Task objective:
Below, find each line holding "natToString" and state how many there are, using the number alone.

┌─ Task input

(** * StoryBridge backend: graph repository, path engine, share scoring and
    network formatter, embedded from the JavaScript sources.

    - [JS]           : the fragment of JavaScript values and built-ins the
                       services rely on (truthiness, property access, object
                       spread, [parseInt], number-to-string).
    - [Neo4j]        : the labelled property graph held by the store and the
                       meaning of the Cypher patterns the services send to it.
    - [Neo4jService] : src/services/neo4jService.js
    - [DataService]  : src/services/dataService.js (the formatter functions)
    - [StoryController] : the story controller (src/unnamed/part_000)
*)

From Stdlib Require Import List String Ascii ZArith Bool Lia Arith PeanoNat.
From Stdlib Require Import DecimalString DecimalPos Sorted.
Import ListNotations.
Open Scope string_scope.
Open Scope list_scope.

Set Implicit Arguments.
Set Warnings "-register-all".

(* ================================================================== *)
(** ** JavaScript values *)
(* ================================================================== *)

Module JS.

(** Numbers are the integers a JavaScript number represents exactly, plus
    [NaN]; objects are ordered property lists (own enumerable string keys in
    insertion order); arrays are lists.  Values are trees: two object
    occurrences are two allocations. *)
Inductive value : Type :=
| VUndef
| VNull
| VBool (b : bool)
| VNum (n : Z)
| VNaN
| VStr (s : string)
| VArr (items : list value)
| VObj (fields : list (string * value)).

(** ToBoolean. *)
Definition truthy (v : value) : bool :=
  match v with
  | VUndef | VNull | VNaN => false
  | VBool b => b
  | VNum n => negb (n =? 0)%Z
  | VStr s => negb (s =? "")
  | VArr _ | VObj _ => true
  end.

(** [a || b] *)
Definition or_else (a b : value) : value := if truthy a then a else b.

(** [a && b] *)
Definition and_then (a b : value) : value := if truthy a then b else a.

Definition isArray (v : value) : bool :=
  match v with VArr _ => true | _ => false end.

Definition isPrimitive (v : value) : bool :=
  match v with VArr _ | VObj _ => false | _ => true end.

(** Own-property lookup in a property list. *)
Fixpoint lookup (k : string) (fs : list (string * value)) : option value :=
  match fs with
  | [] => None
  | (k', v) :: rest => if k' =? k then Some v else lookup k rest
  end.

(** Property write: an existing key keeps its position and takes the new
    value, a new key is appended. *)
Fixpoint set (k : string) (v : value) (fs : list (string * value))
  : list (string * value) :=
  match fs with
  | [] => [(k, v)]
  | (k', v') :: rest =>
      if k' =? k then (k', v) :: rest else (k', v') :: set k v rest
  end.

(** Writing a sequence of properties in order, as an object literal or a
    spread does. *)
Definition assign (fs extra : list (string * value)) : list (string * value) :=
  fold_left (fun acc kv => set (fst kv) (snd kv) acc) extra fs.

(** [v.k] for the (non-builtin) keys the services read.  Reading a property
    of a primitive, or of an array under a non-index key, gives
    [undefined]; callers guard against [undefined]/[null] receivers. *)
Definition get (v : value) (k : string) : value :=
  match v with
  | VObj fs => match lookup k fs with Some x => x | None => VUndef end
  | _ => VUndef
  end.

(** Decimal rendering of an integer number (Number.prototype.toString). *)
Definition numToString (n : Z) : string :=
  NilZero.string_of_int (Z.to_int n).

Definition natToString (n : nat) : string := numToString (Z.of_nat n).

(** Index keys "0", "1", ... paired with the items. *)
Fixpoint indexed_from (i : nat) (l : list value) : list (string * value) :=
  match l with
  | [] => []
  | x :: rest => (natToString i, x) :: indexed_from (S i) rest
  end.

Fixpoint chars (s : string) : list value :=
  match s with
  | EmptyString => []
  | String c rest => VStr (String c EmptyString) :: chars rest
  end.

(** An object holds one binding per key: should a property list repeat a
    key, the first binding is the property (as [lookup] reads it). *)
Fixpoint firstBindings (seen : list string) (fs : list (string * value))
  : list (string * value) :=
  match fs with
  | [] => []
  | (k, v) :: rest =>
      if existsb (String.eqb k) seen then firstBindings seen rest
      else (k, v) :: firstBindings (k :: seen) rest
  end.

(** The own enumerable properties copied by [{...v}]. *)
Definition spread (v : value) : list (string * value) :=
  match v with
  | VObj fs => firstBindings [] fs
  | VArr l => indexed_from 0 l
  | VStr s => indexed_from 0 (chars s)
  | _ => []
  end.

(** SameValueZero on the keys of a [Map]: primitives compare by value,
    objects and arrays by reference, and two occurrences in a value tree are
    never the same reference. *)
Definition sameValueZero (a b : value) : bool :=
  match a, b with
  | VUndef, VUndef => true
  | VNull, VNull => true
  | VBool x, VBool y => Bool.eqb x y
  | VNum x, VNum y => (x =? y)%Z
  | VNaN, VNaN => true
  | VStr x, VStr y => x =? y
  | _, _ => false
  end.

(** *** ToString *)

Fixpoint join (sep : string) (l : list string) : string :=
  match l with
  | [] => ""
  | [x] => x
  | x :: rest => x ++ sep ++ join sep rest
  end.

└─

Task response:
2